● WORK REQUIRED: Beginning at the top of the material, repeat each line exactly, and stop once the line with "load_checkpoint w target" has been written.

● RECORDED INFORMATION:
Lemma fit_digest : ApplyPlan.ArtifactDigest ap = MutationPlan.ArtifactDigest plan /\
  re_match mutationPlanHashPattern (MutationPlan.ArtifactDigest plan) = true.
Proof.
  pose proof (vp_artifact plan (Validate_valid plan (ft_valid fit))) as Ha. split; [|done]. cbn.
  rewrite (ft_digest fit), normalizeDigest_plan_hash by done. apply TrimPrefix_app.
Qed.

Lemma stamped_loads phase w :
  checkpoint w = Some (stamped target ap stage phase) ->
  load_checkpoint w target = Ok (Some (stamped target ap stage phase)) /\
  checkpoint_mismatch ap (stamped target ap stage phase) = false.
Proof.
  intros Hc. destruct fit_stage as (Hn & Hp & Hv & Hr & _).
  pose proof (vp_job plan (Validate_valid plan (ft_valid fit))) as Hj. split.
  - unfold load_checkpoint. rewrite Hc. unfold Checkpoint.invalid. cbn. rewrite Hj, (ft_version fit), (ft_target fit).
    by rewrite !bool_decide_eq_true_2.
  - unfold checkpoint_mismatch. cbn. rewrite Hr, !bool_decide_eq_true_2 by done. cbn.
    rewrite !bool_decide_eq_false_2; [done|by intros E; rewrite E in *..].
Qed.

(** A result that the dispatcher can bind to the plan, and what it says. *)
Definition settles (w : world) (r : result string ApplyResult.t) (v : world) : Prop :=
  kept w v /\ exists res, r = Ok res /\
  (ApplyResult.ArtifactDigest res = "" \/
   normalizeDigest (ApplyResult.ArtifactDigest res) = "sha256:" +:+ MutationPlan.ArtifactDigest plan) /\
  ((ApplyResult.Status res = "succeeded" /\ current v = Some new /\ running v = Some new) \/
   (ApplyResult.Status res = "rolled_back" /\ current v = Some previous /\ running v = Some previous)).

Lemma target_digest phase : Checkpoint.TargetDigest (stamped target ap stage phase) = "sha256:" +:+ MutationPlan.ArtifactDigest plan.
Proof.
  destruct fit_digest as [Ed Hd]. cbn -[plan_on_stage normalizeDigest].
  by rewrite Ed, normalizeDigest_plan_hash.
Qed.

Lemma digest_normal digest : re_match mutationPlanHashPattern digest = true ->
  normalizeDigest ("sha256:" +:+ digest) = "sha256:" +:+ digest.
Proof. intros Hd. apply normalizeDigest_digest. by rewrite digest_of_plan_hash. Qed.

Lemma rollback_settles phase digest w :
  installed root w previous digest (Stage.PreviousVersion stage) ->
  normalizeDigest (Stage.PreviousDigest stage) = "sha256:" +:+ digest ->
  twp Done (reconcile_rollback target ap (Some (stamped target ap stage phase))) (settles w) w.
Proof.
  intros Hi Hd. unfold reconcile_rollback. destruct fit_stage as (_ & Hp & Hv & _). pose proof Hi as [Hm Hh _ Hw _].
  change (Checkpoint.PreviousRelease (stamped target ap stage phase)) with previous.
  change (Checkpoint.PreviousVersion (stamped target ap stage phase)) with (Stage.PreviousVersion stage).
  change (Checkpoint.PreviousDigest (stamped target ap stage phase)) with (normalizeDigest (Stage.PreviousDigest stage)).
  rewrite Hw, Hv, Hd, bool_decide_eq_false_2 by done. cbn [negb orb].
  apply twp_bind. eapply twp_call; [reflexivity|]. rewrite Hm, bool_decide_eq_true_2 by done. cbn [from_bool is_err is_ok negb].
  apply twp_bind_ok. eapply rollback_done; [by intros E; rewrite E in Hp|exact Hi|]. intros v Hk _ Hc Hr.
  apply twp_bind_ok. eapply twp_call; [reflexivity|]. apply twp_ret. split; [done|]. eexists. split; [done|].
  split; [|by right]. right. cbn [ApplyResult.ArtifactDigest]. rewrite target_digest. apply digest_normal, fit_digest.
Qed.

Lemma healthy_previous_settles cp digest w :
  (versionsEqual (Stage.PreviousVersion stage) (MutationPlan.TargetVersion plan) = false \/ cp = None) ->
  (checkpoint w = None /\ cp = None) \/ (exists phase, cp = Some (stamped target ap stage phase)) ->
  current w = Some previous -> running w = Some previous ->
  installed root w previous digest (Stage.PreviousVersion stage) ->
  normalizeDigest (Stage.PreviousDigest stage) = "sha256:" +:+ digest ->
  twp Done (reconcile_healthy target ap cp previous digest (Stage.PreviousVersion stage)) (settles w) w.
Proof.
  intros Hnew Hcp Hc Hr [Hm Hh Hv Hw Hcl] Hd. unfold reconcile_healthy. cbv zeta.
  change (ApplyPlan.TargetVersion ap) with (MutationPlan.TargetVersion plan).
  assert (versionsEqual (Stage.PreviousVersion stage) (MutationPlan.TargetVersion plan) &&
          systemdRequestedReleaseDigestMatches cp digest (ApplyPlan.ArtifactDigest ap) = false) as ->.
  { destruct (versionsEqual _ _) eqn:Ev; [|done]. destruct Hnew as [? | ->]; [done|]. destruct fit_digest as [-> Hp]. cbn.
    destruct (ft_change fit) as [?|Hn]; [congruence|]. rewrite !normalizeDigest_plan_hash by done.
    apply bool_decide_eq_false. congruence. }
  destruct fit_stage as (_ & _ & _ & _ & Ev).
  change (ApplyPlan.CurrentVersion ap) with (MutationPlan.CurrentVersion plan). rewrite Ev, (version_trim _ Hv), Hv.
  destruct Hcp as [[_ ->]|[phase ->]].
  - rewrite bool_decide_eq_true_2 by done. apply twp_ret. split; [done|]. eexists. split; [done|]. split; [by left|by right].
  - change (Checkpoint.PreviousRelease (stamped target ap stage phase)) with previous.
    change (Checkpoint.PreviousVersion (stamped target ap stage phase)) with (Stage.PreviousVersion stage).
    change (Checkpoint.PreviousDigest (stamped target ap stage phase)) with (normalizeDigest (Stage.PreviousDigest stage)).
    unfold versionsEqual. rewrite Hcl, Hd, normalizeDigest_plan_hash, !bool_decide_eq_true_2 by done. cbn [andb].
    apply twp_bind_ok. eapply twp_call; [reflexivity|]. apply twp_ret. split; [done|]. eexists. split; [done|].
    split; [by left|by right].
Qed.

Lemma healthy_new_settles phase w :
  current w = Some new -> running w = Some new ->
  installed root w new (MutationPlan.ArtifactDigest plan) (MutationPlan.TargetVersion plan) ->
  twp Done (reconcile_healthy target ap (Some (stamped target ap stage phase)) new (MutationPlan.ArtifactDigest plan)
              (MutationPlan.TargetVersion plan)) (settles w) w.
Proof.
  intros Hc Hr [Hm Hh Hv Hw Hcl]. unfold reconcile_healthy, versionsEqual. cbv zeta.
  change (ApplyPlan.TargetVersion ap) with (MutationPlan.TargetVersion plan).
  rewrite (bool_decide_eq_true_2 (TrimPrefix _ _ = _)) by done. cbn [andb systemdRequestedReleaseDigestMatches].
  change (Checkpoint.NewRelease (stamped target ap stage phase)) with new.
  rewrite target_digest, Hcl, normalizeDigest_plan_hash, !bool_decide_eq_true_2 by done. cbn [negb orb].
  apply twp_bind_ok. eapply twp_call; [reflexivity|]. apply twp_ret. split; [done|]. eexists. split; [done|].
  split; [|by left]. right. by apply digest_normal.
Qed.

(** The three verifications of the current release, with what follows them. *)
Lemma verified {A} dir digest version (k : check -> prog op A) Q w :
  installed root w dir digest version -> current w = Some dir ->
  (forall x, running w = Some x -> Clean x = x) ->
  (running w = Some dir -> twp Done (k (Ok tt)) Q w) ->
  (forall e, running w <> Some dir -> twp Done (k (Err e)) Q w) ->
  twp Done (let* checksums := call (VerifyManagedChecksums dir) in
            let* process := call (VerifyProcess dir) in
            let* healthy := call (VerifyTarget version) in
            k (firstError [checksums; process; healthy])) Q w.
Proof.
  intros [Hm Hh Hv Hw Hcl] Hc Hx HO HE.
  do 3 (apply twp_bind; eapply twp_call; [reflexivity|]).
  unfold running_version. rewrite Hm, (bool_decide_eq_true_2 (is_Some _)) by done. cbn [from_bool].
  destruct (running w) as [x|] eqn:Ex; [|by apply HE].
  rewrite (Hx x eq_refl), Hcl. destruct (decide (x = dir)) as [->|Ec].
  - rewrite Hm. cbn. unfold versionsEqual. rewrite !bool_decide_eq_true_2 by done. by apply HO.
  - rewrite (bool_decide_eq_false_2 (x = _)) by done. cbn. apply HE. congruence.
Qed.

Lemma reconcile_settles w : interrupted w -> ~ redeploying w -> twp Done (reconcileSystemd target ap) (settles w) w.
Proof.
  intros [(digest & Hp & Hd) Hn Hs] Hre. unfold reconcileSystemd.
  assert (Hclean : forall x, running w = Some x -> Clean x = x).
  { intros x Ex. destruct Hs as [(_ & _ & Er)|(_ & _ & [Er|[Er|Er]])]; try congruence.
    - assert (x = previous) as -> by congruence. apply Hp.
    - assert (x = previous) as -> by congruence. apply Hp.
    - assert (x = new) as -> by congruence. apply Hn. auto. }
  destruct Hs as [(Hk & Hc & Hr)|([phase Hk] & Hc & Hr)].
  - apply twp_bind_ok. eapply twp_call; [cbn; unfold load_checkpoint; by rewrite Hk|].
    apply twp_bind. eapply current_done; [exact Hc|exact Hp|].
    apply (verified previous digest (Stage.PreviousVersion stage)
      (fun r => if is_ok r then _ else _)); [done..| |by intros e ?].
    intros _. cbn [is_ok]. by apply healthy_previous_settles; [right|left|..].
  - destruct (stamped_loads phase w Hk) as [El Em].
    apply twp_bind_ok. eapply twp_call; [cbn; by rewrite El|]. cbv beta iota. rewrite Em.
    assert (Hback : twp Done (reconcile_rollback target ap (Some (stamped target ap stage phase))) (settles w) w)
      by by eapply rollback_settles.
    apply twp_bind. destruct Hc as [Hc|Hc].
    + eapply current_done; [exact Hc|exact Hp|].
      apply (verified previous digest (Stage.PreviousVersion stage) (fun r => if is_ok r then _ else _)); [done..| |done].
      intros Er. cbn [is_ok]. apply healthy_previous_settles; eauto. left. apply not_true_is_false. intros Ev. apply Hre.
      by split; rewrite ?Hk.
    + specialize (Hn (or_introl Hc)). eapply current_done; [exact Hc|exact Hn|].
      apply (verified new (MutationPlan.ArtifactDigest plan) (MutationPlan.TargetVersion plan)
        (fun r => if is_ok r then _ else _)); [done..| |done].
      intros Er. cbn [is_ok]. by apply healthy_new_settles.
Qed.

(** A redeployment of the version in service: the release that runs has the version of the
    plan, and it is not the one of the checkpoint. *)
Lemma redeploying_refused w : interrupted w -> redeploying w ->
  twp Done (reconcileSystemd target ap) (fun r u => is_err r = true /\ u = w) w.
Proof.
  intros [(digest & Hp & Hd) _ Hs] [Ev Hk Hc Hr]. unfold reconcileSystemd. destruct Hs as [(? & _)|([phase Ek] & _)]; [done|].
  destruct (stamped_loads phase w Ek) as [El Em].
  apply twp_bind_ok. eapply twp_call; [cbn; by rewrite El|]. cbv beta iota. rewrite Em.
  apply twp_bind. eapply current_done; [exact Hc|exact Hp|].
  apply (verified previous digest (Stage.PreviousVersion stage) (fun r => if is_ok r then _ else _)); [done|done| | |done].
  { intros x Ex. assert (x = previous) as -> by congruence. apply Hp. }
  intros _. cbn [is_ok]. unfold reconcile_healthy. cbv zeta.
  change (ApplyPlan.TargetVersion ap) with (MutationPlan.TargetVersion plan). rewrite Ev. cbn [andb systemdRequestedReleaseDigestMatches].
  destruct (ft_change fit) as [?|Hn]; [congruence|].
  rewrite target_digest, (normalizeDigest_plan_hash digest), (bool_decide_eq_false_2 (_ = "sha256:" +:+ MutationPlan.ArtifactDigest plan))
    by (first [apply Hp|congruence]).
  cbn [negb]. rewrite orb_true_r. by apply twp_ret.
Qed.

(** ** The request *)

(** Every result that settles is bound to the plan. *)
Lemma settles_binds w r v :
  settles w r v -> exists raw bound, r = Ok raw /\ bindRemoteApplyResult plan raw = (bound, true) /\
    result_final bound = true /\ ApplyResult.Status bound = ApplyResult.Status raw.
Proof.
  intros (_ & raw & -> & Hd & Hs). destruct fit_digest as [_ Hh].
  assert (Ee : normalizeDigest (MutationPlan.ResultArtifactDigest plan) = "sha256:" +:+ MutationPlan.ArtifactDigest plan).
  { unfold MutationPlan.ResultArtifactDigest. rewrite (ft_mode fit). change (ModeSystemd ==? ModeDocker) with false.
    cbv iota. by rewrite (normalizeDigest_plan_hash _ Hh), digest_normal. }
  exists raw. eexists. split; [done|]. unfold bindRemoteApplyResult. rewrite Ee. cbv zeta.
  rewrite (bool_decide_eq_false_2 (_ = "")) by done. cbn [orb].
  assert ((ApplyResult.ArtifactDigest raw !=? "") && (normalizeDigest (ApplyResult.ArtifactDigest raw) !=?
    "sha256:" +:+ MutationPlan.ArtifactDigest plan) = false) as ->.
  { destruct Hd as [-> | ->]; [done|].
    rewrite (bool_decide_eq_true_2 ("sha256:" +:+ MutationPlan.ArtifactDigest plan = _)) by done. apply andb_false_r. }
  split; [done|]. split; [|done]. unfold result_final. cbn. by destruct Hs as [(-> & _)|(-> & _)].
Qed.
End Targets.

● TASK OUTPUT:
Lemma fit_digest : ApplyPlan.ArtifactDigest ap = MutationPlan.ArtifactDigest plan /\
  re_match mutationPlanHashPattern (MutationPlan.ArtifactDigest plan) = true.
Proof.
  pose proof (vp_artifact plan (Validate_valid plan (ft_valid fit))) as Ha. split; [|done]. cbn.
  rewrite (ft_digest fit), normalizeDigest_plan_hash by done. apply TrimPrefix_app.
Qed.

Lemma stamped_loads phase w :
  checkpoint w = Some (stamped target ap stage phase) ->
  load_checkpoint w target = Ok (Some (stamped target ap stage phase)) /\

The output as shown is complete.